In earlier revisions, including the version issued on 1 November 1972, the document was titled Report of Separation from Active Duty. The current title, Certificate of Release or Discharge from Active Duty, was adopted on 1 July 1979.

== Usage ==
The DD Form 214 serves as the primary official record of a service member's separation from active duty military service. The form contains information including dates of service, military education and training, awards and decorations, duty assignments, overseas service, and separation status.

One of the most significant entries on the form is the characterization of service, such as Honorable, General (Under Honorable Conditions), Other Than Honorable, Bad Conduct, or Dishonorable discharge. Characterization of service may affect eligibility for veterans' benefits and employment preferences.

The form also documents military occupational qualifications, including Military Occupational Specialty (MOS), Air Force Specialty Code (AFSC), Navy Enlisted Classification (NEC), and related qualification identifiers.

DD Form 214 is commonly required to establish eligibility for benefits administered by the United States Department of Veterans Affairs, including education assistance, disability compensation, burial benefits, and home loan programs. Employers may also request the form to verify military service and determine eligibility for veterans' hiring preferences.

The document additionally includes Separation Program Designator (SPD) codes and Reenlistment Eligibility (RE) codes, which identify the reason for separation and determine eligibility for reenlistment.

Funeral directors frequently use DD Form 214 to verify eligibility for burial in a Department of Veterans Affairs national cemetery, military funeral honors, or government-issued grave markers.

Individuals who served exclusively in the Army National Guard or Air National Guard without activation into federal active duty service generally receive NGB Form 22 instead of DD Form 214.

Copies of DD Form 214 are typically maintained by the government as part of a service member's Official Military Personnel File (OMPF). The OMPF file generally contains additional personnel-related forms.
==Available versions==
DD Form 214 is issued in both edited and unedited versions, commonly referred to as the "short form" and "long form", respectively. The edited version omits certain information, including characterization of service, separation authority, and reason for separation.

At separation from military service, service members may elect to receive either the edited Member 1 copy, the unedited Member 4 copy, or both. The unedited copy is generally required to establish eligibility for veterans' benefits, employment preferences, and reenlistment determinations.

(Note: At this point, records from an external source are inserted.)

(* ===== verification/PwHash.v ===== *)
(** * Package internal/pwhash: password hashes

    [prf] is HMAC-SHA256 keyed with the password, of 32 bytes; the salt that [Hash] draws is an
    argument.  [pbkdf2] is the loop of the code, [F] the function of RFC 8018 it must compute. *)
From S2P Require Import Prelude Strs Codec.
From Stdlib Require Import Strings.Ascii.

Open Scope Z_scope.

Definition algo : string := "pbkdf2_sha256".
Definition iterations : Z := 210000.
Definition saltLen : Z := 16.
Definition keyLen : Z := 32.
(** [prf.Size()] *)
Definition hashLen : Z := 32.

Section pwhash.
Context (prf : string → list byte → list byte).
Hypothesis prf_size : ∀ key msg, length (prf key msg) = Z.to_nat hashLen.

Definition xor_byte (a b : byte) : byte := z2b (Z.lxor (b2z a) (b2z b)).

(** [t[x] ^= u[x]] for every index of [t]. *)
Definition xor_into (t u : list byte) : list byte := zip_with xor_byte t u.

(** One pass of the inner loop on [(u, t)]. *)
Definition stretch (password : string) (ut : list byte * list byte) : list byte * list byte :=
  let u := prf password (fst ut) in (u, xor_into (snd ut) u).

Definition pbkdf2_block (password : string) (salt : list byte) (iter block : Z) : list byte :=
  let u := prf password (salt ++ be_encode 4 block) in
  snd (N.iter (Z.to_N (iter - 1)) (stretch password) (u, u)).

Definition pbkdf2 (password : string) (salt : list byte) (iter keyLen : Z) : list byte :=
  let numBlocks := (keyLen + hashLen - 1) / hashLen in
  let dk := concat ((λ b, pbkdf2_block password salt iter (Z.of_nat b)) <$> seq 1 (Z.to_nat numBlocks)) in
  take (Z.to_nat keyLen) dk.

(** The [Sprintf] of [Hash]. *)
Definition encoded (salt dk : list byte) : string :=
  algo +:+ "$" +:+ itoa iterations +:+ "$" +:+ EncodeToString std salt +:+ "$" +:+ EncodeToString std dk.

(** [salt]: what [rand.Read] filled in, [None] if it failed. *)
Definition Hash (salt : option (list byte)) (password : string) : result string string :=
  match salt with
  | None => Err "rand"
  | Some salt => Ok (encoded salt (pbkdf2 password salt iterations keyLen))
  end.

Definition Verify (password enc : string) : bool :=
  match split_on "$"%char enc with
  | [p0; p1; p2; p3] =>
      if decide (p0 = algo) then
        match Atoi p1 with
        | Some iter =>
            if iter <=? 0 then false
            else match DecodeString std p2, DecodeString std p3 with
                 | Some salt, Some want =>
                     bool_decide (pbkdf2 password salt iter (Z.of_nat (length want)) = want)
                 | _, _ => false
                 end
        | None => false
        end
      else false
  | _ => false
  end.

Lemma split_fields a b c d :
  lacks "$" a = true → lacks "$" b = true → lacks "$" c = true → lacks "$" d = true →
  split_on "$" (a +:+ "$" +:+ b +:+ "$" +:+ c +:+ "$" +:+ d) = [a; b; c; d].
Proof.
  intros Ha Hb Hc Hd. change (split_on "$" (a +:+ String "$" (b +:+ String "$" (c +:+ String "$" d))) = [a; b; c; d]).
  by rewrite !split_on_app, split_on_lacks.
Qed.

(** ** PBKDF2 of RFC 8018 *)

(** [U_1 = PRF(P, S || INT(i))] and [U_{j+1} = PRF(P, U_j)] *)
Fixpoint U (P : string) (S : list byte) (i : Z) (j : nat) : list byte :=
  match j with
  | O => prf P (S ++ be_encode 4 i)
  | Datatypes.S j => prf P (U P S i j)
  end.

(** [F(P, S, c, i) = U_1 xor ... xor U_c] *)
Definition F (P : string) (S : list byte) (c i : Z) : list byte :=
  foldl xor_into (U P S i 0) (U P S i <$> seq 1 (Z.to_nat c - 1)).

(** [DK = T_1 || ... || T_l<0..r-1>], the first [dkLen] octets of the blocks. *)
Definition PBKDF2 (P : string) (S : list byte) (c dkLen : Z) : list byte :=
  let l := Z.to_nat ((dkLen + hashLen - 1) / hashLen) in
  take (Z.to_nat dkLen) (concat ((λ i, F P S c (Z.of_nat i)) <$> seq 1 l)).

Lemma iter_stretch password salt block n :
  N.iter (N.of_nat n) (stretch password) (U password salt block 0, U password salt block 0)
  = (U password salt block n, foldl xor_into (U password salt block 0) (U password salt block <$> seq 1 n)).
Proof.
  induction n as [|n IH]; [done|].
  rewrite Nat2N.inj_succ, N.iter_succ, IH. unfold stretch. simpl fst. simpl snd.
  change (prf password (U password salt block n)) with (U password salt block (Datatypes.S n)).
  by rewrite seq_S, fmap_app, foldl_app.
Qed.

Lemma pbkdf2_block_F password salt iter block :
  0 < iter → pbkdf2_block password salt iter block = F password salt iter block.
Proof.
  intros Hi. unfold pbkdf2_block, F. replace (Z.to_N (iter - 1)) with (N.of_nat (Z.to_nat iter - 1)) by lia.
  change (prf password (salt ++ be_encode 4 block)) with (U password salt block 0). by rewrite iter_stretch.
Qed.

Lemma F_length P S c i : length (F P S c i) = Z.to_nat hashLen.
Proof.
  unfold F. assert (∀ us acc, length acc = Z.to_nat hashLen → (∀ u, u ∈ us → length u = Z.to_nat hashLen) →
    length (foldl xor_into acc us) = Z.to_nat hashLen) as Hf.
  { induction us as [|u us IH]; intros acc Ha Hu; [done|]. simpl. apply IH; [|intros; apply Hu; by right].
    unfold xor_into. rewrite length_zip_with, Ha, (Hu u) by (by left). lia. }
  assert (∀ j, length (U P S i j) = Z.to_nat hashLen) as HU by (intros [|j]; apply prf_size).
  apply Hf; [apply HU|]. intros u (j & -> & _)%list_elem_of_fmap. apply HU.
Qed.

Lemma PBKDF2_length P S c n : 0 ≤ n → length (PBKDF2 P S c n) = Z.to_nat n.
Proof.
  intros Hn. unfold PBKDF2. rewrite length_take.
  assert (∀ l k, length (concat ((λ i, F P S c (Z.of_nat i)) <$> seq k l)) = (l * Z.to_nat hashLen)%nat) as Hc.
  { induction l as [|l IH]; intros k; [done|]. simpl. rewrite length_app, F_length, IH. done. }
  rewrite Hc. unfold hashLen. assert (n ≤ (n + 32 - 1) / 32 * 32) by (Z.div_mod_to_equations; lia).
  assert (0 ≤ (n + 32 - 1) / 32) by (apply Z.div_pos; lia). lia.
Qed.

(** The loops of the code compute the function of the standard. *)
Lemma pbkdf2_eq P S c n : 0 < c → pbkdf2 P S c n = PBKDF2 P S c n.
Proof.
  intros Hc. unfold pbkdf2, PBKDF2. do 2 f_equal. apply list_fmap_ext. intros i x _. by apply pbkdf2_block_F.
Qed.

(** [Verify] on a text that [Hash] made. *)
Lemma verify_encoded salt password pw :
  Verify pw (encoded salt (pbkdf2 password salt iterations keyLen))
  = bool_decide (PBKDF2 pw salt 210000 32 = PBKDF2 password salt 210000 32).
Proof.
  unfold Verify, encoded. rewrite split_fields;
    [|vm_compute; reflexivity|vm_compute; reflexivity|by apply EncodeToString_lacks; [apply std_ok|]..].
  rewrite decide_True by done. assert (Atoi (itoa iterations) = Some 210000) as -> by (vm_compute; reflexivity).
  rewrite !DecodeString_EncodeToString by apply std_ok. change (210000 <=? 0) with false. cbv iota.
  rewrite !pbkdf2_eq by (unfold iterations; lia). unfold iterations, keyLen.
  by rewrite PBKDF2_length.
Qed.

Lemma Hash_verifies salt password enc : Hash salt password = Ok enc → Verify password enc = true.
Proof.
  unfold Hash. destruct salt as [salt|]; [|done]. intros [= <-]. by rewrite verify_encoded, bool_decide_eq_true.
Qed.

(** ** Properties *)

(** C20. The hash accepts its password, and only passwords with the same derived key: for every salt
    and password [Hash] gives a text that [Verify] takes apart again, and [Verify] answers whether
    the RFC 8018 function of the two passwords - 210000 iterations, 32 bytes, this salt - agrees. *)
Theorem hash_verifies salt password password' :
  ∃ enc, Hash (Some salt) password = Ok enc ∧ Verify password enc = true ∧
    (Verify password' enc = true ↔
     PBKDF2 password' salt 210000 32 = PBKDF2 password salt 210000 32).
Proof.
  exists (encoded salt (pbkdf2 password salt iterations keyLen)). split; [done|]. split.
  - by rewrite verify_encoded, bool_decide_eq_true.
  - rewrite verify_encoded. apply bool_decide_eq_true.
Qed.
End pwhash.

(** ** A concrete run, with a checksum in place of the hash function *)

Definition demo_prf (key : string) (msg : list byte) : list byte :=
  replicate 32 (z2b (foldl (λ a b, a * 31 + b2z b) (Z.of_nat (String.length key)) msg)).

Lemma demo_prf_size key msg : length (demo_prf key msg) = Z.to_nat hashLen.
Proof. apply length_replicate. Qed.

Lemma hash_verifies_witness :
  ∃ enc, Hash demo_prf (Some [x01; x02]) "correct horse" = Ok enc ∧
    Verify demo_prf "correct horse" enc = true ∧
    (Verify demo_prf "battery" enc = true ↔
     PBKDF2 demo_prf "battery" [x01; x02] 210000 32 = PBKDF2 demo_prf "correct horse" [x01; x02] 210000 32).
Proof. exact (hash_verifies demo_prf demo_prf_size [x01; x02] "correct horse" "battery"). Defined.

(** The text of a hash with few iterations, checked and refused. *)
Example verify_text :
  Verify demo_prf "pw" ("pbkdf2_sha256$3$AQI$" +:+ EncodeToString std (pbkdf2 demo_prf "pw" [x01; x02] 3 32)) = true ∧
  Verify demo_prf "pwd" ("pbkdf2_sha256$3$AQI$" +:+ EncodeToString std (pbkdf2 demo_prf "pw" [x01; x02] 3 32)) = false ∧
  Verify demo_prf "pw" "pbkdf2_sha256$0$AQI$AQI" = false ∧
  Verify demo_prf "anything" "pbkdf2_sha256$1$AQI$" = true.
Proof. vm_compute. done. Qed.
(* ===== verification/SqlAdmins.v ===== *)
(** * internal/adminstore/sqlite.go: administrator accounts on SQLite

    As in [SqlUsers], the engine is a class with the promises of SQL as laws, here for the table
    [admins].  The store refines the in-memory one of [AdminStore] and serves the admin server through
    the same interface. *)
From S2P Require Import Prelude GoTime PwHash AdminStore.

Open Scope Z_scope.

Record row := mkRow { w_username : string; w_role : string; w_hash : string; w_created : string }.

Class AdminDB (D : Type) := {
  adb_Insert : row → D → option string * D;
  adb_Find : string → D → result string (list row);      (* WHERE username=? *)
  adb_All : D → result string (list row)
}.

Class AdminDBLaws (D : Type) `{AdminDB D} := {
  admins_of : D → list row;
  Insert_ok w d d' : adb_Insert w d = (None, d') → admins_of d' = admins_of d ++ [w];
  Insert_err w d e d' : adb_Insert w d = (Some e, d') → admins_of d' = admins_of d;
  Insert_unique w d d' : adb_Insert w d = (None, d') → w_username w ∉ (w_username <$> admins_of d);
  Find_ok u d ws : adb_Find u d = Ok ws → ws ≡ₚ filter (λ w, w_username w = u) (admins_of d);
  All_ok d ws : adb_All d = Ok ws → ws ≡ₚ admins_of d
}.

(** Nothing fails but the insertion of a name that is taken. *)
Definition admins_reliable (D : Type) `{AdminDBLaws D} : Prop :=
  (∀ w d e, fst (adb_Insert w d) = Some e → w_username w ∈ (w_username <$> admins_of d)) ∧
  (∀ u d, ∃ ws, adb_Find u d = Ok ws).

Section sqlstore.
Context {D : Type} `{AdminDB D}.
Context (prf : string → list byte → list byte) (Format : Time → string).

(** [NewSQLite] from what opening the file and creating the table return. *)
Definition NewSQLite (opened : result string D) (schema : D → option string * D) : result string D :=
  match opened with
  | Err e => Err e
  | Ok d => match schema d with (Some e, _) => Err e | (None, d) => Ok d end
  end.

Definition Create (salt : option (list byte)) (now : Time) (username password role : string) (d : D)
  : result admin_error Public * D :=
  let role := if decide (role = "") then RoleAdmin else role in
  match Hash prf salt password with
  | Err e => (Err (ErrIO e), d)
  | Ok hash =>
      match adb_Insert (mkRow username role hash (Format now)) d with
      | (Some _, d) => (Err ErrConflict, d)
      | (None, d) => (Ok (mkPublic username role), d)
      end
  end.

Definition Verify (username password : string) (d : D) : result admin_error Public :=
  match adb_Find username d with
  | Err e => Err (ErrIO e)
  | Ok [] => Err ErrBadCreds
  | Ok (w :: _) =>
      if PwHash.Verify prf password (w_hash w) then Ok (mkPublic username (w_role w)) else Err ErrBadCreds
  end.

Definition List (d : D) : list Public :=
  match adb_All d with
  | Err _ => []
  | Ok ws => (λ w, mkPublic (w_username w) (w_role w)) <$> ws
  end.

Lemma Verify_sql_errors u p d e : Verify u p d = Err e → e = ErrBadCreds ∨ ∃ msg, e = ErrIO msg.
Proof.
  unfold Verify. destruct (adb_Find u d) as [[|w ws]|]; [|destruct (PwHash.Verify _ _ _)|]; intros [=]; subst; eauto.
Qed.

#[export] Instance sql_AdminRegistry : AdminRegistry D := {| adm_verify := Verify; adm_errors := Verify_sql_errors |}.
End sqlstore.

(** ** The refinement *)

Inductive call := KCreate (salt : option (list byte)) (now : Time) (username password role : string)
| KVerify (username password : string).

Section refinement.
Context {D : Type} `{AdminDBLaws D} (Hrel : admins_reliable D).
Context (prf : string → list byte → list byte) (Format : Time → string) (o : os_env).

Definition table_call (c : call) (t : table) : result admin_error Public * table :=
  match c with
  | KCreate salt now u p r => AdminStore.Create prf o salt now u p r t
  | KVerify u p => (AdminStore.Verify prf u p t, t)
  end.

Definition sql_call (c : call) (d : D) : result admin_error Public * D :=
  match c with
  | KCreate salt now u p r => Create prf Format salt now u p r d
  | KVerify u p => (Verify prf u p d, d)
  end.

Fixpoint answers {S} (f : call → S → result admin_error Public * S) (cs : list call) (s : S) : list (result admin_error Public) :=
  match cs with [] => [] | c :: cs => let '(a, s) := f c s in a :: answers f cs s end.

Definition row_of (a : Admin) : row := mkRow (ad_Username a) (ad_Role a) (ad_PassHash a) (Format (ad_CreatedAt a)).

Record sim (t : table) (d : D) : Prop := {
  sim_path : path t = "";
  sim_key : ∀ u a, byU t !! u = Some a → ad_Username a = u;
  sim_rows : ∀ w, w ∈ admins_of d ↔ ∃ u a, byU t !! u = Some a ∧ w = row_of a
}.

Lemma taken t d u : sim t d → u ∈ (w_username <$> admins_of d) ↔ is_Some (byU t !! u).
Proof.
  intros S. rewrite list_elem_of_fmap. setoid_rewrite (sim_rows _ _ S). split.
  - intros (w & -> & u' & a & Ha & ->). simpl. rewrite (sim_key _ _ S u' a Ha), Ha. by eexists.
  - intros [a Ha]. exists (row_of a). simpl. rewrite (sim_key _ _ S u a Ha). eauto.
Qed.

Lemma admin_Create_sim salt now u p r t d :
  sim t d →
  let '(a, t') := AdminStore.Create prf o salt now u p r t in
  let '(a', d') := Create prf Format salt now u p r d in a' = a ∧ sim t' d'.
Proof.
  intros S. unfold AdminStore.Create, Create. destruct (Hash prf salt p) as [hash|]; [|done].
  set (w := mkRow _ _ _ _). pose proof (taken t d u S) as Ht.
  destruct (adb_Insert w d) as [[e|] d'] eqn:E.
  - destruct (proj1 Ht) as [a ->]; [by apply (proj1 Hrel w d e); rewrite E|]. split; [done|].
    constructor; try apply S. intros w'. rewrite (Insert_err _ _ _ _ E). apply S.
  - pose proof (Insert_unique _ _ _ E) as Hu. change (w_username w) with u in Hu.
    destruct (byU t !! u) as [a|] eqn:Eu; [destruct Hu; by apply Ht|].
    unfold flushLocked. simpl. rewrite decide_True by apply S. split; [done|]. constructor; simpl; try apply S.
    + intros u' a [[<- <-]|[_ Ha]]%lookup_insert_Some; [done|by apply (sim_key _ _ S)].
    + intros w'. rewrite (Insert_ok _ _ _ E), elem_of_app, list_elem_of_singleton, (sim_rows _ _ S). split.
      * intros [(u' & a & Ha & ->)| ->]; [|by eexists u, _; rewrite lookup_insert_eq].
        exists u', a. rewrite lookup_insert_ne; [done|congruence].
      * intros (u' & a & [[<- <-]|[_ Ha]]%lookup_insert_Some & ->); [by right|left; eauto].
Qed.

Lemma Verify_sim u p t d : sim t d → Verify prf u p d = AdminStore.Verify prf u p t.
Proof.
  intros S. unfold Verify, AdminStore.Verify. destruct (proj2 Hrel u d) as [ws E]. rewrite E.
  pose proof (Find_ok _ _ _ E) as Hp.
  assert (∀ w, w ∈ ws ↔ ∃ a, byU t !! u = Some a ∧ w = row_of a) as Hin.
  { intros w. rewrite Hp, list_elem_of_filter, (sim_rows _ _ S). split.
    - intros (Hu & u' & a & Ha & ->). simpl in Hu. rewrite (sim_key _ _ S u' a Ha) in Hu. subst. eauto.
    - intros (a & Ha & ->). split; [by apply (sim_key _ _ S)|eauto]. }
  destruct ws as [|w ws].
  - destruct (byU t !! u) as [a|] eqn:Ea; [|done]. exfalso. apply (not_elem_of_nil (row_of a)), Hin. eauto.
  - destruct (proj1 (Hin w)) as (a & Ha & ->); [by left|]. rewrite Ha. simpl. unfold public.
    by rewrite (sim_key _ _ S u a Ha).
Qed.

(** The accounts on SQLite behave as those in memory: on a reliable engine, the same calls get the
    same answers. *)
Theorem sqlite_admins_refine d cs :
  admins_of d = [] → answers sql_call cs d = answers table_call cs New.
Proof.
  intros Hd. assert (sim New d) as S.
  { constructor; [done..|]. intros w. rewrite Hd. split; [by intros ?%elem_of_nil|by intros (? & ? & ? & ?)]. }
  clear Hd. revert d S. generalize New as t. induction cs as [|c cs IH]; intros t d S; [done|].
  destruct c as [salt now u p r|u p].
  - pose proof (admin_Create_sim salt now u p r t d S) as Hc. simpl.
    destruct (AdminStore.Create prf o salt now u p r t) as [a t'], (Create prf Format salt now u p r d) as [a' d'].
    destruct Hc as [-> S']. f_equal. by apply IH.
  - simpl. rewrite (Verify_sim u p t d S). f_equal. by apply IH.
Qed.
End refinement.

(** ** An engine that keeps the rows in a list *)

#[export] Instance list_AdminDB : AdminDB (list row) := {
  adb_Insert w ws := if decide (w_username w ∈ (w_username <$> ws)) then (Some "UNIQUE constraint failed", ws) else (None, ws ++ [w]);
  adb_Find u ws := Ok (filter (λ w, w_username w = u) ws);
  adb_All ws := Ok ws
}.

#[export] Program Instance list_AdminDBLaws : AdminDBLaws (list row) := {| admins_of := id |}.
Next Obligation. intros w d d'. simpl. case_decide; [done|]. by intros [= <-]. Qed.
Next Obligation. intros w d e d'. simpl. case_decide; [|done]. by intros [= _ <-]. Qed.
Next Obligation. intros w d d'. simpl. by case_decide. Qed.
Next Obligation. intros u d ws. simpl. by intros [= <-]. Qed.
Next Obligation. intros d ws. simpl. by intros [= <-]. Qed.

Lemma list_admins_reliable : admins_reliable (list row).
Proof. split; [|by eexists]. intros w d e. simpl. by case_decide. Qed.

Eight original copies of DD Form 214 are prepared and distributed to the service member and various governmental agencies. Copies distributed to agencies may include the Department of Veterans Affairs, the Department of Labor, and state veterans affairs agencies.

== Replacement copies ==
Veterans may request replacement copies of DD Form 214 through the National Personnel Records Center (NPRC), operated by the National Archives and Records Administration. Requests may be submitted online, by mail using Standard Form 180, or in person.

If an original DD Form 214 cannot be reproduced, the National Personnel Records Center may issue NA Form 13038, Certification of Military Service, as an official substitute document.

Electronic copies of DD Form 214 may also be obtained through online veteran records systems operated by the Department of Veterans Affairs and Department of Defense.

==Corrections==
Corrections or additions to DD Form 214 are issued on DD Form 215, titled Correction to DD Form 214, Certificate of Release or Discharge from Active Duty. DD Form 215 is distributed in the same manner as the original DD Form 214.